(Stored data entries)
(** The bodies of the workers start no thread. *)
Lemma eff_check_body Pt u :
  eff no_err Pt (_ <- get_clients (lit "video_dl") ;;
                 info <- on_video (VideoDownloader.get_video_info (ydl E) u) ;; ret (info_text info)).
Proof. eff_tac. Qed.

Lemma eff_download_body Pt u q f p s a :
  eff no_err Pt (_ <- get_clients (lit "video_dl") ;;
     modify (fun g => set_after_queue (after_queue g ++ hook_callbacks (ydl_events E u)) g) ;;;
     on_video (VideoDownloader.download (ydl E) (home E) u q f (Some p) s
                 a (Some (lit "update_download_progress")) (Some (lit "update_download_status")))).
Proof. eff_tac. apply eff_hooks. Qed.

Lemma frames_load_image_script p : frames (load_image_script E p).
Proof. unfold load_image_script. destruct p; eff_tac. Qed.

Lemma frames_generate_images : frames (generate_images E).
Proof.
  intros g. unfold generate_images. destruct (strip _); [apply eff_show|].
  destruct (image_options E _) as [[n s] c].
  match goal with |- context [snd (?m g)] => assert (Hm : frames m) by eff_tac end. apply Hm.
Qed.

Lemma eff_images_body Pt prompt model size n s c sampler :
  eff no_err Pt (c0 <- get_clients (lit "image_gen") ;;
     w0 <- lift (py_index (split_on "x"%char size) 0) ;;
     width <- lift (py_int w0) ;;
     h0 <- lift (py_index (split_on "x"%char size) 1) ;;
     height <- lift (py_int h0) ;;
     on_img (ImageGenerator.generate (sd_server E) (sd_clock E) (sd_write_error E) (image_gen c0) prompt model width height
               n s c sampler)).
Proof. eff_tac. Qed.

Lemma frames_generate_batch : frames generate_batch_images.
Proof. unfold generate_batch_images. eff_tac. Qed.

Lemma frames_download_image : frames download_generated_image.
Proof. unfold download_generated_image. eff_tac. Qed.

Lemma eff_image_open Pq Pt p : eff Pq Pt (image_open E p).
Proof. unfold image_open. keeps. Qed.

Lemma still_show_images ps : still (show_generated_images E ps).
Proof. unfold show_generated_images. destruct ps; eff_tac. apply eff_image_open. Qed.

Lemma frames_open_image_folder : frames (open_image_folder E).
Proof. unfold open_image_folder, mkdir, open_folder. eff_tac. Qed.

Lemma frames_clear_image : frames (clear_generated_image E).
Proof. unfold clear_generated_image. eff_tac. Qed.

End Frames.

End MediaFacts.
(** ** Sessions of [analyze] *)

Lemma tl_skipn {A} (k : nat) (l : list A) : tl (skipn k l) = skipn (S k) l.
Proof.
  revert l. induction k as [| k IH]; intros [| a l]; try reflexivity.
  cbn [skipn]. rewrite IH. destruct l; reflexivity.
Qed.

(** A sliding window of [n] entries, one entry further. *)
Lemma last_n_snoc {A} (n : nat) (l : list A) (e : A) :
  (0 < n)%nat ->
  last_n n (l ++ [e]) =
  (let h := last_n n l ++ [e] in
   if (len h >? Z.of_nat n)%Z then tl h else h).
Proof.
  intros Hn. cbv zeta. unfold last_n, len.
  rewrite !length_app, length_skipn. cbn [List.length].
  destruct (Nat.le_gt_cases n (List.length l)) as [Hfull | Hshort].
  - replace (_ >? _)%Z with true by (symmetry; apply Z.gtb_lt; lia).
    rewrite skipn_app.
    replace (List.length l + 1 - n - List.length l)%nat with 0%nat by lia.
    cbn [skipn].
    replace (List.length l + 1 - n)%nat with (S (List.length l - n)) by lia.
    rewrite <- tl_skipn.
    assert (Hlen : List.length (skipn (List.length l - n) l) = n)
      by (rewrite length_skipn; lia).
    destruct (skipn (List.length l - n) l); [cbn in Hlen; lia | reflexivity].
  - replace (_ >? _)%Z with false
      by (symmetry; rewrite Z.gtb_ltb; apply Z.ltb_ge; lia).
    replace (List.length l - n)%nat with 0%nat by lia.
    replace (List.length l + 1 - n)%nat with 0%nat by lia.
    reflexivity.
Qed.

Lemma last_n_length {A} (n : nat) (l : list A) :
  (List.length (last_n n l) <= n)%nat.
Proof. unfold last_n. rewrite length_skipn. lia. Qed.

Lemma last_n_app_last_n {A} (n : nat) (a b : list A) :
  last_n n (last_n n a ++ b) = last_n n (a ++ b).
Proof.
  unfold last_n at 2.
  set (k := (List.length a - n)%nat).
  assert (Hk : skipn k a ++ b = skipn k (a ++ b)).
  { rewrite skipn_app. replace (k - List.length a)%nat with 0%nat by lia.
    reflexivity. }
  rewrite Hk. unfold last_n. rewrite length_skipn, skipn_skipn.
  f_equal. rewrite length_app. lia.
Qed.

Section HistorySessions.

Context {M : MathLib}.

Lemma analyze_movement_history clock self exercise pitch roll sensor_data :
  movement_history (fst (analyze clock self exercise pitch roll sensor_data)) =
  movement_history (before_dispatch clock self pitch roll sensor_data).
Proof.
  pose proof (analyze_dispatch clock self exercise pitch roll sensor_data)
    as Hd. cbv zeta in Hd.
  destruct (dispatch exercise) as [analyzer |] eqn:Hdisp.
  - destruct Hd as (_ & _ & _ & _ & Hh & _). rewrite Hh.
    apply (dispatch_contract exercise analyzer Hdisp).
  - rewrite Hd. reflexivity.
Qed.
(* ===== verification/_CoqProject ===== *)
-Q . S2P
Prelude.v
GoStrings.v
Wire.v
Cache.v
DueProbes.v
Triggers.v
Redelivery.v
Sql.v
Store.v
StoreMaint.v
Journal.v
StoreWf.v
StoreDemo.v
StoreResults.v
StoreLog.v
StoreTriggers.v
StoreAssign.v
StoreRebuild.v
StoreRetention.v
StoreRollup.v
StoreMeta.v
Clock.v
Health.v
PathHealth.v
DestGate.v
Spool.v
Delivery.v
Netbind.v
Checks.v
Tick.v
Ids.v
SelfUpdate.v
ApiClient.v
Config.v
AgentLoop.v
AgentTriggers.v
TriggerFlow.v
Placeholder.v
Schema.v
Module.v
Checker.v
Registry.v
Pool.v
PoolDemo.v
PoolBatch.v
PoolWarm.v
PoolReuse.v
Filepath.v
PoolConfig.v
PoolEngine.v
ModuleInstall.v
JobProbe.v
StoreReads.v
GoText.v
HttpCheck.v
Fetch.v
FetchReport.v
CheckBudget.v
Probers.v
Dns.v
System.v
Flags.v
Cli.v
StoreCli.v
Logging.v
StoreOpen.v
StoreCommands.v
BindSocket.v
Borrowed.v
(* ===== verification/GoStrings.v ===== *)
(** * Go's string functions

    What the code uses of [strings] and [bytes], on byte strings, with the
    lemmas the components share. *)

From Stdlib Require Import ZArith Lia List Bool Ascii String.
From stdpp Require Import base tactics strings list.
From S2P Require Import Prelude.

Open Scope string_scope.

Lemma app_String c (a b : string) : String c a +:+ b = String c (a +:+ b).
Proof. done. Qed.

Lemma app_empty (a : string) : "" +:+ a = a.
Proof. done. Qed.

Lemma append_nil_r (a : string) : a +:+ "" = a.
Proof. induction a; [done|]. rewrite app_String. congruence. Qed.

Lemma append_assoc' (a b c : string) : (a +:+ b) +:+ c = a +:+ b +:+ c.
Proof. induction a; [done|]. rewrite !app_String. congruence. Qed.

(** ** Prefixes *)

(** [strings.CutPrefix]. *)
Fixpoint cut_prefix (p s : string) : option string :=
  match p, s with
  | "", _ => Some s
  | String c p', String d s' => if decide (c = d) then cut_prefix p' s' else None
  | String _ _, "" => None
  end.

(** [strings.HasPrefix] and [strings.TrimPrefix]. *)
Definition has_prefix (s p : string) : bool := match cut_prefix p s with Some _ => true | None => false end.
Definition trim_prefix (s p : string) : string := default s (cut_prefix p s).

Lemma cut_prefix_app p s : cut_prefix p (p +:+ s) = Some s.
Proof. induction p as [|c p IH]; [done|]. rewrite app_String. cbn. by rewrite decide_True. Qed.

Lemma cut_prefix_Some p s r : cut_prefix p s = Some r <-> s = p +:+ r.
Proof.
  split; [|intros ->; apply cut_prefix_app].
  revert s. induction p as [|c p IH]; intros s H; cbn in *; [by injection H as ->|].
  destruct s as [|d s]; [done|]. destruct (decide (c = d)) as [->|]; [|done]. rewrite app_String. f_equal. by apply IH.
Qed.

(** [strings.Cut] at a single byte: before and after its first occurrence. *)
Fixpoint cut (c : ascii) (s : string) : option (string * string) :=
  match s with
  | "" => None
  | String d s' =>
      if decide (c = d) then Some ("", s')
      else match cut c s' with Some (a, b) => Some (String d a, b) | None => None end
  end.

Lemma cut_Some c s a b : cut c s = Some (a, b) -> s = a +:+ String c b.
Proof.
  revert a. induction s as [|d s IH]; intros a H; cbn in H; [done|].
  destruct (decide (c = d)) as [->|]; [by injection H as <- <-|].
  destruct (cut c s) as [[a' b']|] eqn:E; [|done]. injection H as <- <-. rewrite app_String. f_equal. by apply IH.
Qed.

(** ** Splitting and joining *)

(** [strings.Split] at a single byte. *)
Fixpoint split (c : ascii) (s : string) : list string :=
  match s with
  | "" => [""]
  | String d s' =>
      if decide (c = d) then "" :: split c s'
      else match split c s' with
           | w :: ws => String d w :: ws
           | [] => [String d ""]
           end
  end.

(** [strings.Join]. *)
Fixpoint join (sep : string) (l : list string) : string :=
  match l with
  | [] => ""
  | [w] => w
  | w :: ws => w +:+ sep +:+ join sep ws
  end.

Lemma join_cons sep w ws : ws <> [] -> join sep (w :: ws) = w +:+ sep +:+ join sep ws.
Proof. by destruct ws. Qed.

(** ** White space

    Unicode's white space as UTF-8 byte sequences; [strings.TrimSpace] strips
    them from both ends. *)

Definition bytes (l : list nat) : string := string_of_list_ascii (map ascii_of_nat l).

Definition spaces : list string :=
  map (fun n => bytes [n]) [9; 10; 11; 12; 13; 32]%nat
  ++ map bytes [[194; 133]; [194; 160]; [225; 154; 128]; [226; 128; 168]; [226; 128; 169]; [226; 128; 175];
                [226; 129; 159]; [227; 128; 128]]%nat
  ++ map (fun n => bytes [226; 128; n]%nat) (List.seq 128 11).

Definition strip_one (s : string) : option string := head (omap (fun w => cut_prefix w s) spaces).

Fixpoint trim_left_aux (fuel : nat) (s : string) : string :=
  match fuel with
  | O => s
  | S f => match strip_one s with Some s' => trim_left_aux f s' | None => s end
  end.

Definition trim_left (s : string) : string := trim_left_aux (String.length s) s.

Fixpoint rev_string (s : string) : string :=
  match s with "" => "" | String c s' => rev_string s' +:+ String c "" end.

Definition strip_last (s : string) : option string :=
  head (omap (fun w => rev_string <$> cut_prefix (rev_string w) (rev_string s)) spaces).

Fixpoint trim_right_aux (fuel : nat) (s : string) : string :=
  match fuel with
  | O => s
  | S f => match strip_last s with Some s' => trim_right_aux f s' | None => s end
  end.

Definition trim_right (s : string) : string := trim_right_aux (String.length s) s.

Definition trim_space (s : string) : string := trim_right (trim_left s).

(** ** Lower case

    [strings.ToLower], for a comparison with an ASCII word: besides A to Z,
    only U+0130 and U+212A map to an ASCII letter; every other rune maps
    outside ASCII and is left as it is here. *)

Definition lower_ascii (c : ascii) : ascii :=
  let n := nat_of_ascii c in
  if (65 <=? n)%nat && (n <=? 90)%nat then ascii_of_nat (n + 32) else c.

Fixpoint to_lower (s : string) : string :=
  match s with
  | "" => ""
  | String c rest =>
      match rest with
      | String d rest' =>
          if (nat_of_ascii c =? 196)%nat && (nat_of_ascii d =? 176)%nat then String "i" (to_lower rest')
          else
            match rest' with
            | String e rest'' =>
                if (nat_of_ascii c =? 226)%nat && (nat_of_ascii d =? 132)%nat && (nat_of_ascii e =? 170)%nat
                then String "k" (to_lower rest'')
                else String (lower_ascii c) (to_lower rest)
            | "" => String (lower_ascii c) (to_lower rest)
            end
      | "" => String (lower_ascii c) ""
      end
  end.

Example trim_space_ex : trim_space (bytes [32; 97; 32; 98; 194; 160; 10]%nat) = "a b".
Proof. reflexivity. Qed.
Example to_lower_ex : to_lower "Use_IPv4" = "use_ipv4".
Proof. reflexivity. Qed.
Example split_ex : split ":" "0::/system" = ["0"; ""; "/system"].
Proof. reflexivity. Qed.

(** ** Trimming *)

Lemma rev_string_app (a b : string) : rev_string (a +:+ b) = rev_string b +:+ rev_string a.
Proof.
  induction a as [|c a IH]; [by rewrite append_nil_r|].
  rewrite app_String. cbn [rev_string]. by rewrite IH, append_assoc'.
Qed.

Lemma rev_string_involutive (a : string) : rev_string (rev_string a) = a.
Proof. induction a as [|c a IH]; [done|]. cbn [rev_string]. rewrite rev_string_app, IH. done. Qed.

Lemma string_length_app (a b : string) : String.length (a +:+ b) = (String.length a + String.length b)%nat.
Proof. induction a as [|c a IH]; [done|]. rewrite app_String. cbn [String.length]. by rewrite IH. Qed.

(** [s] begins (ends) with white space. *)
Definition starts_blank (s : string) : Prop := exists w r, w ∈ spaces /\ s = w +:+ r.
Definition ends_blank (s : string) : Prop := exists w r, w ∈ spaces /\ s = r +:+ w.

Lemma spaces_nonempty w : w ∈ spaces -> (0 < String.length w)%nat.
Proof.
  intros Hw. assert (forallb (fun w => (0 <? String.length w)%nat) spaces = true) as H by reflexivity.
  rewrite forallb_forall in H. apply list_elem_of_In in Hw. specialize (H w Hw). by apply Nat.ltb_lt in H.
Qed.

Lemma head_omap_None {A B} (f : A -> option B) l : head (omap f l) = None <-> forall x, x ∈ l -> f x = None.
Proof.
  induction l as [|x l IH]; cbn.
  - split; [intros _ x Hx; by apply not_elem_of_nil in Hx|done].
  - destruct (f x) as [y|] eqn:E; cbn.
    + split; [done|]. intros H. rewrite H in E; [done|by left].
    + rewrite IH. split; [intros H z [->|Hz]%elem_of_cons; auto|intros H z Hz; apply H; by right].
Qed.

Lemma head_omap_Some {A B} (f : A -> option B) l y : head (omap f l) = Some y -> exists x, x ∈ l /\ f x = Some y.
Proof.
  induction l as [|x l IH]; cbn; [done|]. destruct (f x) as [z|] eqn:E; cbn.
  - intros [= <-]. exists x. split; [by left|done].
  - intros (z & Hz & Hf)%IH. exists z. split; [by right|done].
Qed.

Lemma strip_one_Some s r : strip_one s = Some r -> exists w, w ∈ spaces /\ s = w +:+ r.
Proof. intros (w & Hw & H%cut_prefix_Some)%head_omap_Some. by exists w. Qed.

Lemma strip_one_None s : strip_one s = None <-> ~ starts_blank s.
Proof.
  unfold strip_one. rewrite head_omap_None. split.
  - intros H (w & r & Hw & ->). specialize (H w Hw). by rewrite cut_prefix_app in H.
  - intros H w Hw. destruct (cut_prefix w s) as [r|] eqn:E; [|done]. destruct H.
    apply cut_prefix_Some in E. by exists w, r.
Qed.

Lemma strip_last_Some s r : strip_last s = Some r -> exists w, w ∈ spaces /\ s = r +:+ w.
Proof.
  intros (w & Hw & H)%head_omap_Some. exists w. split; [done|].
  destruct (cut_prefix (rev_string w) (rev_string s)) as [t|] eqn:E; [|done]. injection H as <-.
  apply cut_prefix_Some in E. rewrite <- (rev_string_involutive s), E, rev_string_app.
  by rewrite rev_string_involutive.
Qed.

Lemma strip_last_None s : strip_last s = None <-> ~ ends_blank s.
Proof.
  unfold strip_last. rewrite head_omap_None. split.
  - intros H (w & r & Hw & ->). specialize (H w Hw). by rewrite rev_string_app, cut_prefix_app in H.
  - intros H w Hw. destruct (cut_prefix _ _) as [r|] eqn:E; [|done]. destruct H.
    apply cut_prefix_Some in E. exists w, (rev_string r). split; [done|].
    rewrite <- (rev_string_involutive s), E, rev_string_app. by rewrite rev_string_involutive.
Qed.

Lemma trim_left_aux_spec fuel s :
  (String.length s <= fuel)%nat -> ~ starts_blank (trim_left_aux fuel s) /\ exists p, s = p +:+ trim_left_aux fuel s.
Proof.
  revert s. induction fuel as [|f IH]; intros s Hs; cbn.
  - destruct s; [|cbn in Hs; lia]. split; [|by exists ""]. intros (w & r & Hw%spaces_nonempty & E).
    apply (f_equal String.length) in E. rewrite string_length_app in E. cbn in E. lia.
  - destruct (strip_one s) as [r|] eqn:E; [|split; [by apply strip_one_None|by exists ""]].
    apply strip_one_Some in E as (w & Hw%spaces_nonempty & ->). rewrite string_length_app in Hs.
    destruct (IH r) as [H1 (p & Hp)]; [lia|]. split; [done|]. exists (w +:+ p). by rewrite append_assoc', <- Hp.
Qed.

Lemma trim_right_aux_spec fuel s :
  (String.length s <= fuel)%nat -> ~ ends_blank (trim_right_aux fuel s) /\ exists p, s = trim_right_aux fuel s +:+ p.
Proof.
  revert s. induction fuel as [|f IH]; intros s Hs; cbn.
  - destruct s; [|cbn in Hs; lia]. split; [|by exists ""]. intros (w & r & Hw%spaces_nonempty & E).
    apply (f_equal String.length) in E. rewrite string_length_app in E. cbn in E. lia.
  - destruct (strip_last s) as [r|] eqn:E; [|split; [by apply strip_last_None|exists ""; by rewrite append_nil_r]].
    apply strip_last_Some in E as (w & Hw%spaces_nonempty & ->). rewrite string_length_app in Hs.
    destruct (IH r) as [H1 (p & Hp)]; [lia|]. split; [done|]. exists (p +:+ w). by rewrite <- append_assoc', <- Hp.
Qed.

Lemma trim_left_id s : ~ starts_blank s -> trim_left s = s.
Proof.
  intros H. unfold trim_left. destruct (String.length s); cbn; [done|]. apply strip_one_None in H. by rewrite H.
Qed.

Lemma trim_right_id s : ~ ends_blank s -> trim_right s = s.
Proof.
  intros H. unfold trim_right. destruct (String.length s); cbn; [done|]. apply strip_last_None in H. by rewrite H.
Qed.

Lemma starts_blank_app a b : starts_blank a -> starts_blank (a +:+ b).
Proof. intros (w & r & Hw & ->). exists w, (r +:+ b). by rewrite append_assoc'. Qed.

Lemma ends_blank_app a b : ends_blank b -> ends_blank (a +:+ b).
Proof. intros (w & r & Hw & ->). exists w, (a +:+ r). by rewrite append_assoc'. Qed.

(** A trimmed string has no white space at either end, and trimming it again
    does nothing. *)
Lemma trim_space_clean s : ~ starts_blank (trim_space s) /\ ~ ends_blank (trim_space s).
Proof.
  unfold trim_space. destruct (trim_left_aux_spec (String.length s) s (le_n _)) as [H1 _]. fold (trim_left s) in H1.
  destruct (trim_right_aux_spec _ (trim_left s) (le_n _)) as [H2 (p & Hp)].
  fold (trim_right (trim_left s)) in H2, Hp. split; [|done].
  intros Hb. apply H1. rewrite Hp. by apply starts_blank_app.
Qed.

Lemma trim_space_id s : ~ starts_blank s -> ~ ends_blank s -> trim_space s = s.
Proof. intros H1 H2. unfold trim_space. by rewrite trim_left_id, trim_right_id. Qed.

Lemma trim_space_idem s : trim_space (trim_space s) = trim_space s.
Proof. destruct (trim_space_clean s). by apply trim_space_id. Qed.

▶ **About this task**: Each line of the data that has the string "Definition" should be returned.

▶ **Expected output**:
Definition has_prefix (s p : string) : bool := match cut_prefix p s with Some _ => true | None => false end.
Definition trim_prefix (s p : string) : string := default s (cut_prefix p s).
Definition bytes (l : list nat) : string := string_of_list_ascii (map ascii_of_nat l).
Definition spaces : list string :=
Definition strip_one (s : string) : option string := head (omap (fun w => cut_prefix w s) spaces).
Definition trim_left (s : string) : string := trim_left_aux (String.length s) s.
Definition strip_last (s : string) : option string :=
Definition trim_right (s : string) : string := trim_right_aux (String.length s) s.
Definition trim_space (s : string) : string := trim_right (trim_left s).
Definition lower_ascii (c : ascii) : ascii :=
Definition starts_blank (s : string) : Prop := exists w r, w ∈ spaces /\ s = w +:+ r.
Definition ends_blank (s : string) : Prop := exists w r, w ∈ spaces /\ s = r +:+ w.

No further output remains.